Thank you for your interest in the Viatris Oncology Patient Assistance Program (“VOPAP”). To participate in the program, you must meet the eligibility criteria set forth below. It is important that you provide all required information and sign the application where indicated. Incomplete or incorrect applications will delay the application process, so please ensure all information is provided within 60 days. If all required information is not received within 60 days, your application cannot be approved.

Patient

  • The patient must be a resident living in the United States, and the patient must certify to this in the Patient Certification in Section 4 below.
  • The patient's gross yearly household income must fall below 500% of the current Federal Poverty Guidelines, based upon family size. Verification documents will be required.
    • Approved Verification Documents: 1040; 1040ez; W2; 4506-T; SSI Statement; Disability Statement; Statement from Physician, Nurse, or Patient Advocate; or Certified Notarized Statement from the Applicant.
  • The patient must meet one of the following:
    • The patient must not have any prescription insurance coverage, including, without limitation, coverage through Medicaid, Medicare (including Parts A&B, Medicare Advantage, or Part D), TriCare, a qualified health plan purchased on a state-based, partnership, or federally-facilitated Exchange, or any other public or private program or insurer. Verification documents will be required.
      • Approved Verification Documents: Denial Letter; Termination Statement; Statement from Physician, Nurse, or Patient Advocate; or Certified Notarized Statement from the Applicant.
    • The patient has commercial prescription drug coverage only for generic products and the patient must not have prescription insurance coverage through any state or federally funded program, including, without limitation, Medicare (including Parts A&B, Medicare Advantage, or Part D), Medicaid, or TriCare.

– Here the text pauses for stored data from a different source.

(* ===== verification/Byteswap.v ===== *)
(** * Byteswap: values from one byte order into the other

    Models src/dbus/dbus-marshal-byteswap.c, which swaps the numbers of a block of
    marshalled values in place, with [_dbus_header_byteswap] and [_dbus_message_byteswap].
    Shown: the encoding of values in one order becomes the encoding of the same values
    in the other; a header keeps the byte that names its old order. *)

From stdpp Require Import gmap.
From S2P Require Import Prelude Search Names DString Text Types Signature MarshalBasic Reader Body Values Header Fields Loader Stream Whole.

Section byteswap.
Context `{Host}.
Context (old_order : byte_order).

(** [*p = SWAP ( *p)] on [n] bytes. *)
Definition swap_at (swap : Z → Z) (n p : nat) (block : bytes) : option bytes :=
  d ← mem_read block p n; mem_write block p (native n (swap (load d))).

Definition swap_number (swap : Z → Z) (n p : nat) (block : bytes) : option (nat * bytes) :=
  let p := align_up p n in
  block ← swap_at swap n p block;
  Some ((p + n)%nat, block).

(** The length in front of arrays and strings. *)
Definition swap_length (p : nat) (block : bytes) : option (Z * nat * bytes) :=
  let p := align_up p 4 in
  d ← mem_read block p 4;
  block ← swap_at DBUS_UINT32_SWAP_LE_BE 4 p block;
  Some (_dbus_unpack_uint32 old_order d, (p + 4)%nat, block).

(** The recursive call: reader, [walk_reader_to_end], [p], the memory. *)
Context (helper : DBusTypeReader → bool → nat → bytes → option (nat * bytes)).

(** [while (p < array_end)]; the number of bytes left bounds the turns. *)
Fixpoint swap_elements (sub_ : DBusTypeReader) (n p array_end : nat) (block : bytes) : option (nat * bytes) :=
  if negb (p <? array_end)%nat then Some (p, block)
  else match n with
       | O => None
       | S n' => '(p, block) ← helper sub_ false p block; swap_elements sub_ n' p array_end block
       end.

Definition swap_array_value (reader : DBusTypeReader) (p : nat) (block : bytes) : option (nat * bytes) :=
  '(array_len, p, block) ← swap_length p block;
  elem_type ← _dbus_type_reader_get_element_type reader;
  let alignment := _dbus_type_get_alignment elem_type in
  if negb (array_len / Z.of_nat alignment <? DBUS_MAXIMUM_ARRAY_LENGTH) then None
  else
    let p := align_up p alignment in
    let len := Z.to_nat array_len in
    if dbus_type_is_fixed elem_type then
      block ← (if (1 <? alignment)%nat then
                 d ← mem_read block p (len / alignment * alignment);
                 mem_write block p (_dbus_swap_array d (len / alignment) alignment)
               else Some block);
      Some ((p + len)%nat, block)
    else
      sub_ ← _dbus_type_reader_recurse reader;
      swap_elements sub_ len p (p + len) block.

Definition swap_string (p : nat) (block : bytes) : option (nat * bytes) :=
  '(len, p, block) ← swap_length p block;
  Some ((p + (Z.to_nat len + 1))%nat, block).

Definition swap_signature (p : nat) (block : bytes) : option (nat * bytes) :=
  d ← mem_read block p 1;
  Some ((p + (Z.to_nat (b2z (byte_at d 0)) + 2))%nat, block).

(** The reader of the signature is on the memory from the signature on. *)
Definition swap_variant (p : nat) (block : bytes) : option (nat * bytes) :=
  d ← mem_read block p 1;
  let sig_len := Z.to_nat (b2z (byte_at d 0)) in
  let p := (p + 1)%nat in
  let sig := drop p block in
  let p := (p + (sig_len + 1))%nat in
  let p := align_up p (_dbus_type_get_alignment (_dbus_first_type_in_signature sig 0)) in
  helper (_dbus_type_reader_init_types_only sig 0) false p block.

Definition swap_struct (reader : DBusTypeReader) (p : nat) (block : bytes) : option (nat * bytes) :=
  sub_ ← _dbus_type_reader_recurse reader;
  helper sub_ true (align_up p 8) block.

(** The switch over [current_type]; the last case is an assertion. *)
Definition swap_value (reader : DBusTypeReader) (current_type : byte) (p : nat) (block : bytes) : option (nat * bytes) :=
  match kind_of current_type with
  | Some KByte => Some ((p + 1)%nat, block)
  | Some K16 => swap_number DBUS_UINT16_SWAP_LE_BE 2 p block
  | Some KBool | Some K32 => swap_number DBUS_UINT32_SWAP_LE_BE 4 p block
  | Some K64 => swap_number DBUS_UINT64_SWAP_LE_BE 8 p block
  | Some KString => swap_string p block
  | Some KSignature => swap_signature p block
  | None =>
      if current_type =b DBUS_TYPE_ARRAY then swap_array_value reader p block
      else if current_type =b DBUS_TYPE_VARIANT then swap_variant p block
      else if (current_type =b DBUS_TYPE_STRUCT) || (current_type =b DBUS_TYPE_DICT_ENTRY)
      then swap_struct reader p block
      else None
  end.

End byteswap.

Fixpoint byteswap_body_helper `{Host} (old_order : byte_order) (fuel : nat) (reader : DBusTypeReader)
    (walk_reader_to_end : bool) (p : nat) (block : bytes) : option (nat * bytes) :=
  match fuel with
  | O => None
  | S f =>
      current_type ← _dbus_type_reader_get_current_type reader;
      if current_type =b DBUS_TYPE_INVALID then Some (p, block)
      else
        '(p, block) ← swap_value old_order (byteswap_body_helper old_order f) reader current_type p block;
        if walk_reader_to_end then
          '(_, reader) ← _dbus_type_reader_next f reader;
          byteswap_body_helper old_order f reader true p block
        else Some (p, block)
  end.

(** In place: the memory of the string changes, its length does not. *)
Definition _dbus_marshal_byteswap `{Host} (signature : bytes) (signature_start : nat) (old_order new_order : byte_order)
    (value_pos : nat) : SM unit :=
  r ← gets id;
  assert_ (value_pos <=? len r)%nat;;
  if decide (old_order = new_order) then mret tt
  else
    store (λ b, '(_, b) ← byteswap_body_helper old_order (body_fuel signature (length b))
                           (_dbus_type_reader_init_types_only signature signature_start) true value_pos b;
                Some b).

Section messages.
Context `{Host}.

Definition _dbus_header_byteswap (new_order : byte_order) : HM unit :=
  h ← gets id;
  if decide (header_order h = new_order) then mret tt
  else
    on_data (_dbus_marshal_byteswap DBUS_HEADER_SIGNATURE 0 (header_order h) new_order 0);;
    modify (λ h, Header (data h) (fields h) (padding_len h) new_order).

Definition _dbus_message_byteswap (a : nat) : LM unit :=
  x ← get_message a;
  if decide (msg_byte_order x = DBUS_COMPILER_BYTE_ORDER) then mret tt
  else
    '(type_str, type_pos) ← get_const_signature a;
    on_body a (_dbus_marshal_byteswap type_str type_pos (msg_byte_order x) DBUS_COMPILER_BYTE_ORDER 0);;
    set_message a (with_byte_order DBUS_COMPILER_BYTE_ORDER);;
    on_header a (_dbus_header_byteswap DBUS_COMPILER_BYTE_ORDER).

End messages.

(** ** The same values in the other order

    Arrays of numbers are kept as their memory, so each of their elements is reversed; a
    part of an element at the end, which the validator lets through, stays. *)

Fixpoint rev_groups (n : nat) (k : nat) (bs : bytes) : bytes :=
  match k with
  | O => bs
  | S k' => rev (take n bs) ++ rev_groups n k' (drop n bs)
  end.

Definition swapped_raw (n : nat) (bs : bytes) : bytes := rev_groups n (length bs / n) bs.

Fixpoint other_val (v : val) (t : ty) {struct v} : val :=
  let fix other_elements vs t' {struct vs} : list val :=
    match vs with [] => [] | v :: vs' => other_val v t' :: other_elements vs' t' end in
  let fix other_fields vs ts {struct vs} : list val :=
    match vs, ts with v :: vs', t :: ts' => other_val v t :: other_fields vs' ts' | _, _ => vs end in
  match v, t with
  | VVariant t' v', _ => VVariant t' (other_val v' t')
  | VArray vs, TArray t' => VArray (other_elements vs t')
  | VArray vs, TDict k w => VArray (other_elements vs (TStruct [k; w]))
  | VRaw bs, TArray t' => VRaw (swapped_raw (typecode_alignment t') bs)
  | VStruct vs, TStruct ts => VStruct (other_fields vs ts)
  | _, _ => v
  end.

(** The local functions of [other_val]. *)
Fixpoint other_elements (vs : list val) (t' : ty) : list val :=
  match vs with [] => [] | v :: vs' => other_val v t' :: other_elements vs' t' end.

Fixpoint other_fields (vs : list val) (ts : list ty) : list val :=
  match vs, ts with v :: vs', t :: ts' => other_val v t :: other_fields vs' ts' | _, _ => vs end.

(** The numbers of an array: [k] elements of [n] bytes. *)
Fixpoint numbers (o : byte_order) (n k : nat) (bs : bytes) : list Z :=
  match k with
  | O => []
  | S k' => of_octets o (take n bs) :: numbers o n k' (drop n bs)
  end.

Lemma of_octets_rev o d : of_octets (other o) (rev d) = of_octets o d.
Proof. destruct o; simpl; by rewrite ?rev_involutive. Qed.

Lemma length_rev_groups n k : ∀ bs, length (rev_groups n k bs) = length bs.
Proof.
  induction k as [|k IH]; intros bs; [done|]. simpl. rewrite length_app, length_rev, IH.
  by rewrite <-length_app, take_drop.
Qed.

(** The elements are the same numbers. *)
Lemma numbers_swapped o n k : ∀ bs,
  (k * n <= length bs)%nat → numbers (other o) n k (rev_groups n k bs) = numbers o n k bs.
Proof.
  induction k as [|k IH]; intros bs Hl; [done|]. simpl in *.
  assert (length (rev (take n bs)) = n) as Hr by (rewrite length_rev, length_take; lia).
  rewrite take_app_length', drop_app_length' by done. rewrite of_octets_rev, IH by (rewrite length_drop; lia). done.
Qed.

(** ** Blocks *)

Lemma read_at (a x b : bytes) n : n = length x → mem_read (a ++ x ++ b) (length a) n = Some x.
Proof.
  intros ->. rewrite mem_read_in by (rewrite !length_app; lia). unfold sub. by rewrite drop_app_length, take_app_length.
Qed.

Lemma write_at (a x y b : bytes) : length y = length x → mem_write (a ++ x ++ b) (length a) y = Some (a ++ y ++ b).
Proof.
  intros Hl. unfold mem_write. rewrite (proj2 (Nat.leb_le _ _)) by (rewrite !length_app; lia). f_equal.
  rewrite take_app_length, Hl. f_equal. f_equal. rewrite <-length_app, app_assoc. apply drop_app_length.
Qed.

Section rules.
Context `{Host}.
Context (o : byte_order).
Abbreviation o' := (other o).

Lemma swap_reverses n swap d : reverses n swap → length d = n → native n (swap (load d)) = rev d.
Proof.
  intros Hs <-. unfold native, load. rewrite (octets_reverses _ _ _ _ Hs), octets_other. by rewrite octets_of_octets.
Qed.

Lemma swap_at_rule swap n a d b :
  reverses n swap → length d = n → swap_at swap n (length a) (a ++ d ++ b) = Some (a ++ rev d ++ b).
Proof.
  intros Hs Hd. unfold swap_at. rewrite read_at by done. cbn [mbind option_bind]. rewrite (swap_reverses n swap d Hs Hd).
  apply write_at. apply length_rev.
Qed.

(** Behind the padding to the alignment. *)
Lemma aligned_at (a : bytes) n : is_alignment n → align_up (length a) n = length (a ++ padding (length a) n).
Proof. intros Hn. by rewrite length_app, <-align_up_pad. Qed.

Verification documents will be required.
      • Approved Verification Documents: Denial Letter; Termination Statement; Statement from Physician or Nurse, or Verification of Applicant’s Coverage from Insurer.
  • The patient must certify that he/she will not submit a claim for any payment for the free product or resell, trade, barter or return for credit any free product received from VOPAP.

Physician

  • The physician must complete, sign, and submit this application acknowledging that the patient has been prescribed a Viatris Oncology Product listed on page 4 of this application and is in need of assistance. (Note: Please check the appropriate box on page 4 to indicate which Viatris Oncology Product has been prescribed.)
    • Product will not be shipped to a patient’s home or to a P.O. Box.
  • The physician must certify that he/she will call the Viatris Oncology Patient Assistance Program at 800.796.9526 if the patient's prescription insurance coverage changes, if the patient’s dosage changes, or if the patient discontinues therapy.
  • The physician must certify that he/she will not submit a claim for any payment for the free product or resell, trade, barter or return for credit any free product received from VOPAP.

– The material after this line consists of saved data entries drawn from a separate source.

(** Leaving an array writes its length. *)
Lemma unrecurse_array w s nt tt_ va vb al x :
  w_container s = DBUS_TYPE_ARRAY → w_expectation s = true → w_order s = o →
  w_len_pos s = Some (align_up (length va) 4) → w_start_pos s = length (va ++ array_head al va) →
  w_value_pos s = length ((va ++ array_head al va) ++ x) → is_alignment al →
  let bs := array_text o (length va) al x in
  sure (text nt tt_ 0 ((va ++ array_head al va) ++ x ++ vb)) (_dbus_type_writer_unrecurse w s)
    (λ w' b, w' = at_values (length (va ++ bs)) w ∧ text nt tt_ 0 (va ++ bs ++ vb) b).
Proof.
  intros Hc He Ho Hlp Hst Hvp Hal bs. unfold _dbus_type_writer_unrecurse. apply hoare_assert; [by rewrite He, orb_true_r|].
  set (p4 := padding (length va) 4). set (pad := padding (align_up (length va) 4 + 4) al).
  assert (align_up (length va) 4 = length (va ++ p4)) as E4.
  { unfold p4. rewrite length_app, length_padding. pose proof (align_up_spec (length va) 4 ltac:(alignment)). lia. }
  assert (array_head al va = (p4 ++ octets o 4 0) ++ pad) as Eh.
  { unfold array_head. rewrite array_head_len. done. }
  eapply (hoare_bind _ _ _ (λ s' b, s' = s ∧ text nt tt_ 0 (va ++ bs ++ vb) b)).
  - unfold close_container. rewrite Hc, Hlp. change (DBUS_TYPE_ARRAY =b DBUS_TYPE_STRUCT) with false.
    change (DBUS_TYPE_ARRAY =b DBUS_TYPE_DICT_ENTRY) with false. change (DBUS_TYPE_ARRAY =b DBUS_TYPE_ARRAY) with true. cbv iota.
    unfold writer_get_array_len. rewrite Hc, Hvp, Hst. change (DBUS_TYPE_ARRAY =b DBUS_TYPE_ARRAY) with true. cbv iota.
    apply hoare_checked. rewrite (length_app _ x). replace (_ + length x - _)%nat with (length x) by lia.
    eapply (hoare_bind _ _ _ (λ _, text nt tt_ 0 (va ++ bs ++ vb))); [|intros []; by apply hoare_ret].
    eapply hoare_conseq; [apply (on_values nt tt_ 0 ((va ++ p4) ++ octets o 4 0 ++ pad ++ x ++ vb) _ (λ _, roomy 0 ((va ++ p4) ++ octets o 4 (Z.of_nat (length x)) ++ pad ++ x ++ vb)) (λ _, False))| | |intros b [_ []]|done].
    + unfold _dbus_marshal_set_uint32, set_4_octets. rewrite Ho, pack_4_ok.
      apply asserting_roomy; [apply Nat.leb_le; rewrite E4, !length_app, length_octets; lia|].
      apply hoare_assert; [by apply aligned_up; alignment|]. rewrite E4.
      apply store_roomy; [by intros ??; apply mem_write_length|]. apply store_mid. by rewrite !length_octets.
    + intros b [Hbt Hbv]. split; [done|]. rewrite Eh in Hbv. by rewrite <-!app_assoc in *.
    + intros a b [Hbt Hbv]. split; [done|]. unfold bs, array_text. fold p4 pad. by rewrite <-!app_assoc in *.
  - intros s'; cbv beta. apply hoare_pure_l. intros ->. apply hoare_ret. intros b Hb. split; [|done].
    rewrite Hc, Hvp. change (is_brackets DBUS_TYPE_ARRAY) with false. cbn [andb]. f_equal.
    rewrite Eh. unfold bs, array_text. fold p4 pad. rewrite !length_app, !length_octets. lia.
Qed.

Completed forms and required documentation for the Viatris Oncology Patient Assistance Program should be emailed, mailed, or faxed to:

Viatris Oncology Patient Assistance Program
781 Chestnut Ridge Road
Morgantown, WV 26505
Fax: 1-877-427-7290
Email: ViatrisPAP@viatris.com

If the applicant is approved for the program, medication will be shipped to the physician’s office to be dispensed to the patient at no charge to the patient. Once the application is approved, the patient will be eligible to receive replenishment medication (as prescribed by the patient’s physician) for up to one year. A Replenishment Authorization Form will need to be filled out by the patient’s physician and returned to the Viatris Oncology Patient Assistance Program in order to receive the next replenishment. Please note that replenishment request will be considered on an as-needed basis. Please check with your healthcare professional(s) prior to placing any replenishment requests. Applicants must re-apply annually. Additional information about the Viatris Oncology Patient Assistance Program is available by calling 800.796.9526.

Viatris reserves the right to discontinue or modify this program at any time.